With many small hospitality businesses experiencing difficulties due to lack of footfall mayor Khan urged large companies in particular to reconsider decisions to stay away.
“The key thing I think we need to understand is that if we all stay at home working it’s a big problem for central London,” Khan told LBC.
“Many small businesses rely on your workers going to work, the café bars, the dry cleaners, the shoe repair shops and others.
“When I meet those not just in the culture industry and hospitality, small businesses they are struggling.
“Of course there’s a choice for you to make as a big employer. I love London because of its eco-system. I don’t want a hollowed-out London. In City Hall we have made sure we have got everything ready, we’ve used July and August to make City Hall safe.”
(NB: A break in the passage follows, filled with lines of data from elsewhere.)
(** * Nexus Maze: a shallow embedding of the simulation core

    The development follows the JavaScript sources module by module:
    - [GameState]  : [GameStateManager] and the [Emitter] it extends;
    - [Coords]     : [gridToWorld] / [worldToGrid];
    - [Contact]    : the enemy-contact branch of [#collisionSystem];
    - [Lifecycle]  : [#animate], the goal branch and the level timers;
    - [ECS]        : the entity/component store and its query caches;
    - [Effects]    : [#effectsSystem] over that store;
    - [Pathfinder] : [findPath] (A* over the maze grid);
    - [Maze]       : [#generateMaze] and the size chosen by [#createLevel];
    - [Binary64]   : the coordinate helpers again, on IEEE 754 doubles;
    - [Observers]  : what the listeners of a [GameStateManager] are told;
    - [StoreLaws]  : laws of the entity/component store;
    - [Routes]     : the paths of [findPath] are simple;
    - [Labyrinth]  : the maze of [#generateMaze], extra openings included;
    - [Walls]      : the wall block of [#collisionSystem];
    - [Crowd]      : the enemy-separation block of [#collisionSystem];
    - [Particles]  : the particle pool and [#particleSystem];
    - [Trail]      : [#trailSystem];
    - [Fog]        : [#fogOfWarSystem];
    - [Enemies]    : the enemy states, [FiniteStateMachine] and [#aiSystem];
    - [Population] : [#populateMaze];
    - [Input]      : the key listeners and [#inputSystem].
    Positions and velocities that go through [Math.hypot] or a square
    root are modelled as real numbers ([R]).
    Numbers that the program only adds, compares and clamps are modelled
    as rationals ([Q]); integer data (levels, grid cells, clock values in
    milliseconds) as [Z] or [nat]. *)

From Stdlib Require Import ZArith QArith Qround Qminmax Qabs Reals Psatz.
From Stdlib Require Import Ascii String.
From Stdlib Require Floats.
From stdpp Require Import gmap strings list pretty sorting.

(** ** GameStateManager (src/state/gameStateManager.js) and Emitter *)

Module GameState.

Local Open Scope Q_scope.

(** [Emitter.events] maps an event name to the listeners registered for
    it; a listener is identified by a number.  Because listeners are
    opaque callbacks the model records what [emit] does as two logs: the
    calls of [emit] ([emitted]) and, per listener invoked, the payload it
    received ([delivered]). *)
Record state := mkState {
  score : Q;
  health : Q;
  energy : Q;
  level : Q;
  events : gmap string (list nat);
  emitted : list (string * Q);
  delivered : list (nat * string * Q)
}.

(** [on(event, listener)]: a [Set] keeps one copy of a listener. *)
Definition on (event : string) (listener : nat) (s : state) : state :=
  let ls := default [] (events s !! event) in
  let ls' := if decide (listener ∈ ls) then ls else ls ++ [listener] in
  mkState (score s) (health s) (energy s) (level s)
          (<[event := ls']> (events s)) (emitted s) (delivered s).

(** [emit(event, payload)]. *)
Definition emit (event : string) (payload : Q) (s : state) : state :=
  let ls := default [] (events s !! event) in
  mkState (score s) (health s) (energy s) (level s) (events s)
          (emitted s ++ [(event, payload)])
          (delivered s ++ map (fun l => (l, event, payload)) ls).

(** [Math.max(0, Math.min(100, value))]. *)
Definition normalize (value : Q) : Q := Qmax 0 (Qmin 100 value).

(** [set score(value)]: stores the value as given, then emits. *)
Definition set_score (value : Q) (s : state) : state :=
  let s1 := mkState value (health s) (energy s) (level s)
                    (events s) (emitted s) (delivered s) in
  emit "scoreChanged" (score s1) s1.

(** [set health(value)]: clamps, returns early when nothing changes. *)
Definition set_health (value : Q) (s : state) : state :=
  let normalized := normalize value in
  if Qeq_bool normalized (health s) then s
  else
    let s1 := mkState (score s) normalized (energy s) (level s)
                      (events s) (emitted s) (delivered s) in
    emit "healthChanged" (health s1) s1.

(** [set energy(value)]: same shape as [set health]. *)
Definition set_energy (value : Q) (s : state) : state :=
  let normalized := normalize value in
  if Qeq_bool normalized (energy s) then s
  else
    let s1 := mkState (score s) (health s) normalized (level s)
                      (events s) (emitted s) (delivered s) in
    emit "energyChanged" (energy s1) s1.

(** [set level(value)]. *)
Definition set_level (value : Q) (s : state) : state :=
  let s1 := mkState (score s) (health s) (energy s) value
                    (events s) (emitted s) (delivered s) in
  emit "levelChanged" (level s1) s1.

(** [addScore(points, multiplier = 1)]: [this.score += points * multiplier]. *)
Definition addScore (points multiplier : Q) (s : state) : state :=
  set_score (score s + points * multiplier) s.

(** [reset()] assigns the private fields directly: no event. *)
Definition reset (s : state) : state :=
  mkState 0 100 100 1 (events s) (emitted s) (delivered s).

(** The state right after construction. *)
Definition initial : state := mkState 0 100 100 1 ∅ [] [].

Lemma normalize_range value : 0 <= normalize value /\ normalize value <= 100.
Proof.
  unfold normalize. split.
  - apply Q.le_max_l.
  - apply Q.max_lub; [discriminate |]. apply Q.le_min_l.
Qed.

Lemma normalize_id value : 0 <= value -> value <= 100 -> normalize value == value.
Proof.
  intros H0 H1. unfold normalize.
  rewrite (Q.min_r 100 value) by exact H1.
  apply Q.max_r. exact H0.
Qed.

(** What a clamping setter stores and emits, in one statement per field. *)
Lemma set_health_spec value s :
  health (set_health value s) == normalize value /\
  emitted (set_health value s) =
    (if Qeq_bool (normalize value) (health s) then emitted s
     else emitted s ++ [("healthChanged"%string, normalize value)]).
Proof.
  unfold set_health. destruct (Qeq_bool (normalize value) (health s)) eqn:E.
  - split; [| reflexivity]. symmetry. apply Qeq_bool_iff. exact E.
  - simpl. split; reflexivity.
Qed.

Lemma set_energy_spec value s :
  energy (set_energy value s) == normalize value /\
  emitted (set_energy value s) =
    (if Qeq_bool (normalize value) (energy s) then emitted s
     else emitted s ++ [("energyChanged"%string, normalize value)]).
Proof.
  unfold set_energy. destruct (Qeq_bool (normalize value) (energy s)) eqn:E.
  - split; [| reflexivity]. symmetry. apply Qeq_bool_iff. exact E.
  - simpl. split; reflexivity.
Qed.

(** C9 (as the code has it): the health and energy setters store the
    value clamped to [0, 100] and emit their change event exactly when
    the clamped value differs from the stored one; the score setter
    stores its argument unchanged, whatever it is, and always emits
    [scoreChanged]. *)
Theorem setters_clamp_and_notify (value : Q) (s : state) :
  (health (set_health value s) == normalize value /\
   0 <= health (set_health value s) <= 100 /\
   emitted (set_health value s) =
     (if Qeq_bool (normalize value) (health s) then emitted s
      else emitted s ++ [("healthChanged"%string, normalize value)])) /\
  (energy (set_energy value s) == normalize value /\
   0 <= energy (set_energy value s) <= 100 /\
   emitted (set_energy value s) =
     (if Qeq_bool (normalize value) (energy s) then emitted s
      else emitted s ++ [("energyChanged"%string, normalize value)])) /\
  (score (set_score value s) = value /\
   emitted (set_score value s) = emitted s ++ [("scoreChanged"%string, value)]).
Proof.
  pose proof (normalize_range value) as [Hlo Hhi].
  destruct (set_health_spec value s) as [Hh He].
  destruct (set_energy_spec value s) as [Hn Hm].
  repeat split; try assumption; try reflexivity.
  - rewrite Hh. exact Hlo.
  - rewrite Hh. exact Hhi.
  - rewrite Hn. exact Hlo.
  - rewrite Hn. exact Hhi.
Qed.

(** C9 fails as stated: assigning health its current value emits
    nothing, and the score setter keeps a negative value and is bounded
    by no range at all. *)
Lemma setters_not_uniform :
  emitted (set_health 100 initial) = [] /\
  emitted (set_energy 250 initial) = [] /\
  score (set_score (-5) initial) = -5 /\
  ~ (exists lo hi : Q, forall v, lo <= score (set_score v initial) <= hi).
Proof.
  repeat split.
  intros (lo & hi & H).
  destruct (H (hi + 1)) as [_ Hle]. simpl in Hle. lra.
Qed.

End GameState.

(** ** Grid/world conversion (gridToWorld, worldToGrid in nexusMazeGame.js) *)

Module Coords.

Local Open Scope Q_scope.

(** [GAME_CONSTANTS.CELL_SIZE] *)
Definition CELL_SIZE : Q := 5 # 2.

(** [gridToWorld(gx, gz)] with [size = state.currentMazeSize].  The
    arithmetic is written as in the source; on integers of the size of
    a maze every intermediate value is a multiple of 1/4 and so exact
    in binary64, which is why exact rationals are a faithful model. *)
Definition gridToWorld (size : Z) (gx gz : Z) : Q * Q :=
  let cs := CELL_SIZE in
  ((inject_Z gx - inject_Z size / 2) * cs + cs / 2,
   (inject_Z gz - inject_Z size / 2) * cs + cs / 2).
“In City Hall we have made sure we have got everything ready, we’ve used July and August to make City Hall safe.”
He added: “What I would say to other big employers is that we are doing what we can to make sure London is as safe as it can be.
“You have seen at TfL the enhanced cleaning regime we are doing, you have seen the testing we are doing, the hard work we’re doing to provide a record number of buses and tubes and other things in the context of a pandemic.”
Lockdown due to Covid-19 has cost London hospitality a staggering £2.3 billion between the months of March and June according to research from the Centre for Economics and Business Research (CEBR).
The study says: “Among the more profound impacts of the coronavirus pandemic has been the widespread shift towards homeworking, which has sucked the life out of many central locations.”
“We calculate that the coronavirus pandemic has resulted in £2.3 billion of spending in shops, pubs and eateries near London employment hubs being lost or displaced between March and June, as the city has lagged behind other regions for the number of people returning to workplaces.”